Lipids. 1993 Dec;28(12):1113-8.
gamma-Tocotrienol as a hypocholesterolemic and antioxidant agent in rats fed atherogenic diets.[Pubmed:
8121254]
This study was designed to determine whether incorporation of Gamma-Tocotrienol or alpha-tocopherol in an atherogenic diet would reduce the concentration of plasma cholesterol, triglycerides and fatty acid peroxides, and attenuate platelet aggregability in rats.
METHODS AND RESULTS:
For six weeks, male Wistar rats (n = 90) were fed AIN76A semisynthetic test diets containing cholesterol (2% by weight), providing fat as partially hydrogenated soybean oil (20% by weight), menhaden oil (20%) or corn oil (2%). Feeding the ration with menhaden oil resulted in the highest concentrations of plasma cholesterol, low and very low density lipoprotein cholesterol, triglycerides, thiobarbituric acid reactive substances and fatty acid hydroperoxides.

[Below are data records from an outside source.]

(* ===== verification/SamplesCbor.v ===== *)
(** * A concrete CBOR decoder and key builder, for the witnesses

    Definite items without tags or floats, decoded from their bytes; keys are
    the parameters they were built from. *)

From S2P Require Import Prelude Effects Externals Samples.
#[global] Open Scope Z_scope.

Module CborSamples.

#[warnings="-register-all"]
Inductive item :=
  | CUint (n : Z) | CNeg (n : Z) | CBytes (b : bytes) | CText (b : bytes)
  | CArray (l : list item) | CMap (l : list (item * item)).

(** [n] bytes and the rest. *)
Definition take_exact (n : Z) (s : bytes) : option (bytes * bytes) :=
  if (0 <=? n) && (n <=? zlen s) then Some (take (Z.to_nat n) s, drop (Z.to_nat n) s) else None.

Definition be (b : bytes) : Z := foldl (fun acc c => acc * 256 + b2z c) 0 b.

(** Major type and argument of a head. *)
Definition head (s : bytes) : option (Z * Z * bytes) :=
  match s with
  | [] => None
  | c :: t =>
      let major := b2z c / 32 in
      let info := b2z c mod 32 in
      if info <? 24 then Some (major, info, t)
      else if info <=? 27 then
        '(a, t) ← take_exact (2 ^ (info - 24)) t; Some (major, be a, t)
      else None
  end.

Fixpoint item_of (fuel : nat) (s : bytes) : option (item * bytes) :=
  match fuel with
  | O => None
  | S f =>
      '(major, n, t) ← head s;
      if major =? 0 then Some (CUint n, t)
      else if major =? 1 then Some (CNeg n, t)
      else if major =? 2 then '(b, t) ← take_exact n t; Some (CBytes b, t)
      else if major =? 3 then '(b, t) ← take_exact n t; Some (CText b, t)
      else if major =? 4 then '(l, t) ← items_of f n t; Some (CArray l, t)
      else if major =? 5 then '(l, t) ← pairs_of f n t; Some (CMap l, t)
      else None
  end
with items_of (fuel : nat) (n : Z) (s : bytes) : option (list item * bytes) :=
  match fuel with
  | O => None
  | S f =>
      if n <=? 0 then Some ([], s) else
      '(i, t) ← item_of f s; '(l, t) ← items_of f (n - 1) t; Some (i :: l, t)
  end
with pairs_of (fuel : nat) (n : Z) (s : bytes) : option (list (item * item) * bytes) :=
  match fuel with
  | O => None
  | S f =>
      if n <=? 0 then Some ([], s) else
      '(k, t) ← item_of f s; '(v, t) ← item_of f t;
      '(l, t) ← pairs_of f (n - 1) t; Some ((k, v) :: l, t)
  end.

Definition load (s : bytes) : ptr item * bool * Z :=
  match item_of (2 * length s + 2) s with
  | Some (i, t) => (Some i, true, zlen s - zlen t)
  | None => (None, false, 0)
  end.

#[export] Instance cbor_lib : Cbor := {|
  cbor_item_t := item;
  cbor_load := load;
  cbor_isa_uint i := match i with CUint _ => true | _ => false end;
  cbor_isa_negint i := match i with CNeg _ => true | _ => false end;
  cbor_get_int i := match i with CUint n | CNeg n => n mod 2 ^ 64 | _ => 0 end;
  cbor_isa_bytestring i := match i with CBytes _ => true | _ => false end;
  cbor_bytestring_is_definite _ := true;
  cbor_bytestring i := match i with CBytes b => b | _ => [] end;
  cbor_isa_string i := match i with CText _ => true | _ => false end;
  cbor_string_is_definite _ := true;
  cbor_string i := match i with CText b => b | _ => [] end;
  cbor_isa_map i := match i with CMap _ => true | _ => false end;
  cbor_map i := match i with CMap l => l | _ => [] end;
  cbor_isa_array i := match i with CArray _ => true | _ => false end;
  cbor_array_size i := match i with CArray l => zlen l | _ => 0 end;
|}.

(** ** Sizes *)

Fixpoint size (i : item) : Z :=
  match i with
  | CUint _ | CNeg _ => 0
  | CBytes b | CText b => zlen b
  | CArray l => foldr (fun i acc => size i + acc) 0 l
  | CMap l => foldr (fun p acc => size p.1 + size p.2 + acc) 0 l
  end.

Definition sum_items (l : list item) : Z := foldr (fun i acc => size i + acc) 0 l.
Definition sum_pairs (l : list (item * item)) : Z :=
  foldr (fun p acc => size p.1 + size p.2 + acc) 0 l.

Fixpoint size_nonneg (i : item) : 0 <= size i.
Proof.
  destruct i as [n|n|b|b|l|l]; cbn [size]; try lia; try apply zlen_nonneg.
  - induction l as [|i l IH]; cbn [foldr]; [lia|]. pose proof (size_nonneg i). lia.
  - induction l as [|[k v] l IH]; cbn [foldr fst snd]; [lia|].
    pose proof (size_nonneg k). pose proof (size_nonneg v). lia.
Qed.

Lemma take_exact_len n s b t : take_exact n s = Some (b, t) -> zlen b + zlen t <= zlen s.
Proof.
  unfold take_exact. destruct (_ && _) eqn:E; [|done]. intros [= <- <-].
  apply andb_true_iff in E as [H1%Z.leb_le H2%Z.leb_le]. unfold zlen in *.
  rewrite length_take, length_drop. lia.
Qed.

Lemma head_len s major n t : head s = Some (major, n, t) -> zlen t <= zlen s.
Proof.
  destruct s as [|c s]; [done|]. unfold head. rewrite zlen_cons.
  destruct (_ <? 24); [intros [= _ _ <-]; lia|]. destruct (_ <=? 27); [|done].
  destruct (take_exact _ s) as [[a u]|] eqn:E; [|done]. intros [= _ _ <-].
  apply take_exact_len in E. pose proof (zlen_nonneg a). lia.
Qed.

Lemma item_len fuel :
  (forall s i t, item_of fuel s = Some (i, t) -> size i + zlen t <= zlen s) /\
  (forall n s l t, items_of fuel n s = Some (l, t) -> sum_items l + zlen t <= zlen s) /\
  (forall n s l t, pairs_of fuel n s = Some (l, t) -> sum_pairs l + zlen t <= zlen s).
Proof.
  induction fuel as [|f (IHi & IHl & IHp)]; [done|]. split_and!.
  - intros s i t. cbn [item_of].
    intros ([[major n] u] & Hh%head_len & H)%bind_Some.
    destruct (major =? 0); [injection H as <- <-; cbn [size]; lia|].
    destruct (major =? 1); [injection H as <- <-; cbn [size]; lia|].
    destruct (major =? 2).
    { apply bind_Some in H as ([b v] & Hb%take_exact_len & [= <- <-]). cbn [size]. lia. }
    destruct (major =? 3).
    { apply bind_Some in H as ([b v] & Hb%take_exact_len & [= <- <-]). cbn [size]. lia. }
    destruct (major =? 4).
    { apply bind_Some in H as ([l v] & Hl%IHl & [= <- <-]). change (size (CArray l)) with (sum_items l). lia. }
    destruct (major =? 5); [|done].
    apply bind_Some in H as ([l v] & Hl%IHp & [= <- <-]). change (size (CMap l)) with (sum_pairs l). lia.
  - intros n s l t. cbn [items_of]. destruct (n <=? 0).
    { intros [= <- <-]. cbn. lia. }
    intros ([i u] & Hi%IHi & ([l' v] & Hl%IHl & [= <- <-])%bind_Some)%bind_Some.
    cbn [sum_items foldr]. fold (sum_items l'). lia.
  - intros n s l t. cbn [pairs_of]. destruct (n <=? 0).
    { intros [= <- <-]. cbn. lia. }
    intros ([k u] & Hk%IHi & ([w u'] & Hv%IHi & ([l' v] & Hl%IHp & [= <- <-])%bind_Some)%bind_Some)%bind_Some.
    cbn [sum_pairs foldr fst snd]. fold (sum_pairs l'). lia.
Qed.

Lemma pair_size l k v : (k, v) ∈ l -> size k <= sum_pairs l /\ size v <= sum_pairs l.
Proof.
  induction l as [|[k' v'] l IH]; [by intros ?%elem_of_nil|].
  cbn [sum_pairs foldr fst snd]. fold (sum_pairs l).
  pose proof (size_nonneg k'). pose proof (size_nonneg v').
  assert (0 <= sum_pairs l) by apply (size_nonneg (CMap l)).
  intros [[= -> ->]|Hin]%elem_of_cons; [lia|]. apply IH in Hin. lia.
Qed.

#[export] Program Instance cbor_laws : CborLaws := {| cbor_size := size |}.
Next Obligation. intros []; cbn; try lia; apply Z.mod_pos_bound; lia. Qed.
Next Obligation.
  intros b i ok n. cbn. unfold load. destruct (item_of _ b) as [[j t]|] eqn:E; [|done].
  intros [= <- <- <-]. apply item_len in E. pose proof (zlen_nonneg t). lia.
Qed.
Next Obligation. intros [| | | | |l] k v; cbn; try done. intros _. apply pair_size. Qed.
Next Obligation. intros []; cbn; try done; lia. Qed.
Next Obligation. intros []; cbn; try done; lia. Qed.

(** ** Keys from their parameters *)

Import Samples.

Definition fromdata (name : bytes) (ps : list ossl_param) : option (pkey_type * bytes) :=
  match ps with
  | [P_utf8 _ _; P_octets _ p] => if bool_decide (name = bs "EC") then Some (EVP_PKEY_EC, p) else None
  | [P_BN _ n; P_BN _ e] =>
      if bool_decide (name = bs "RSA") then Some (EVP_PKEY_RSA, dec n ++ bs "," ++ dec e) else None
  | _ => None
  end.

Definition der_of (k : pkey_type * bytes) : option bytes :=
  if 2 ^ 30 <? zlen k.2 then None else
  match k.1 with
  | EVP_PKEY_EC => Some (Byte.x01 :: k.2)
  | EVP_PKEY_RSA => Some (Byte.x02 :: k.2)
  | EVP_PKEY_ED25519 => Some (Byte.x03 :: k.2)
  | EVP_PKEY_OTHER _ => None
  end.

#[export] Instance keys_lib : OpenSSLKeys := {|
  EVP_PKEY_fromdata := fromdata;
  EVP_PKEY_new_raw_public_key t b := Some (t, b);
  BN_bin2bn b n := be (take (Z.to_nat n) b);
  i2d_PUBKEY := der_of;
|}.

#[export] Instance keys_laws : OpenSSLKeysLaws.
Proof.
  split; cbn.
  - intros ps k. unfold fromdata. repeat case_match; intros; by simplify_eq/=.
  - intros ps k. unfold fromdata. repeat case_match; intros; by simplify_eq/=.
  - by intros t b k [= <-].
  - intros [[] k] d; unfold der_of; cbn [fst snd]; destruct (_ <? _); by intros [= <-].
  - intros [t k] d. unfold der_of. cbn [fst snd]. destruct (Z.ltb_spec (2 ^ 30) (zlen k)); [done|].
    pose proof (zlen_nonneg k). destruct t; intros [= <-]; rewrite zlen_cons; lia.
Qed.

End CborSamples.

Consumption of the ration containing Gamma-Tocotrienol (50 mg/kg) and alpha-tocopherol (500 mg/kg) for six weeks led to decreased plasma lipid concentrations. Plasma cholesterol, low and very low density lipoprotein cholesterol, and triglycerides each decreased significantly (P < 0.001). Plasma thiobarbituric acid reactive substances decreased significantly (P < 0.01), as did the fatty acid hydroperoxides (P < 0.05), when the diet contained both chromanols. Supplementation with Gamma-Tocotrienol resulted in similar, though quantitatively smaller, decrements in these plasma values. Plasma alpha-tocopherol concentrations were lowest in rats fed menhaden oil without either chromanol.
CONCLUSIONS:
Though plasma alpha-tocopherol did not rise with Gamma-Tocotrienol supplementation at 50 mg/kg, Gamma-Tocotrienol at 100 mg/kg of ration spared plasma alpha-tocopherol, which rose from 0.60 +/- 0.2 to 1.34 +/- 0.4 mg/dL (P < 0.05). The highest concentration of alpha-tocopherol was measured in plasma of animals fed a ration supplemented with alpha-tocopherol at 500 mg/kg.